Activity: Could you give back the listing below exactly, every line included?

+ + + +

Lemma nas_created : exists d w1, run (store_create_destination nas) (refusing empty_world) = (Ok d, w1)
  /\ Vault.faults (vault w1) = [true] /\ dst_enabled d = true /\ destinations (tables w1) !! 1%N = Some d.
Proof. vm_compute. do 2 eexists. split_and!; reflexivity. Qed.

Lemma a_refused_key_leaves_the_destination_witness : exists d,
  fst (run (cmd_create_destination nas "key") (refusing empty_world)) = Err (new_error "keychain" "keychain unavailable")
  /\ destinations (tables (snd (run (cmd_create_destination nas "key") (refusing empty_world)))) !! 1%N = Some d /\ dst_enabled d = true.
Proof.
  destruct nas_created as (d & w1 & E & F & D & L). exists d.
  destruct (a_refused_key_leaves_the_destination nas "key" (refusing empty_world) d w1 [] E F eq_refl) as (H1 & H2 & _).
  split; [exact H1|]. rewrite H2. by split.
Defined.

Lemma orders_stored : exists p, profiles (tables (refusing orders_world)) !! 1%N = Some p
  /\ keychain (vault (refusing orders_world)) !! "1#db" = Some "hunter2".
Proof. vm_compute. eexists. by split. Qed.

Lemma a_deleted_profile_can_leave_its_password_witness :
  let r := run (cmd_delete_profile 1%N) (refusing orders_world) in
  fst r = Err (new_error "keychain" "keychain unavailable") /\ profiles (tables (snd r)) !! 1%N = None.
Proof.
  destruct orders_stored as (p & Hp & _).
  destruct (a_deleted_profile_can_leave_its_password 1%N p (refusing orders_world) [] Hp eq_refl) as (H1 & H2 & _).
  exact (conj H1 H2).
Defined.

+ + + +

Response to this exercise:
Lemma nas_created : exists d w1, run (store_create_destination nas) (refusing empty_world) = (Ok d, w1)
  /\ Vault.faults (vault w1) = [true] /\ dst_enabled d = true /\ destinations (tables w1) !! 1%N = Some d.
Proof. vm_compute. do 2 eexists. split_and!; reflexivity. Qed.

Lemma a_refused_key_leaves_the_destination_witness : exists d,
  fst (run (cmd_create_destination nas "key") (refusing empty_world)) = Err (new_error "keychain" "keychain unavailable")
  /\ destinations (tables (snd (run (cmd_create_destination nas "key") (refusing empty_world)))) !! 1%N = Some d /\ dst_enabled d = true.
Proof.
  destruct nas_created as (d & w1 & E & F & D & L). exists d.
  destruct (a_refused_key_leaves_the_destination nas "key" (refusing empty_world) d w1 [] E F eq_refl) as (H1 & H2 & _).
  split; [exact H1|]. rewrite H2. by split.
Defined.

Lemma orders_stored : exists p, profiles (tables (refusing orders_world)) !! 1%N = Some p
  /\ keychain (vault (refusing orders_world)) !! "1#db" = Some "hunter2".
Proof. vm_compute. eexists. by split. Qed.

Lemma a_deleted_profile_can_leave_its_password_witness :
  let r := run (cmd_delete_profile 1%N) (refusing orders_world) in
  fst r = Err (new_error "keychain" "keychain unavailable") /\ profiles (tables (snd r)) !! 1%N = None.
Proof.
  destruct orders_stored as (p & Hp & _).
  destruct (a_deleted_profile_can_leave_its_password 1%N p (refusing orders_world) [] Hp eq_refl) as (H1 & H2 & _).
  exact (conj H1 H2).
Defined.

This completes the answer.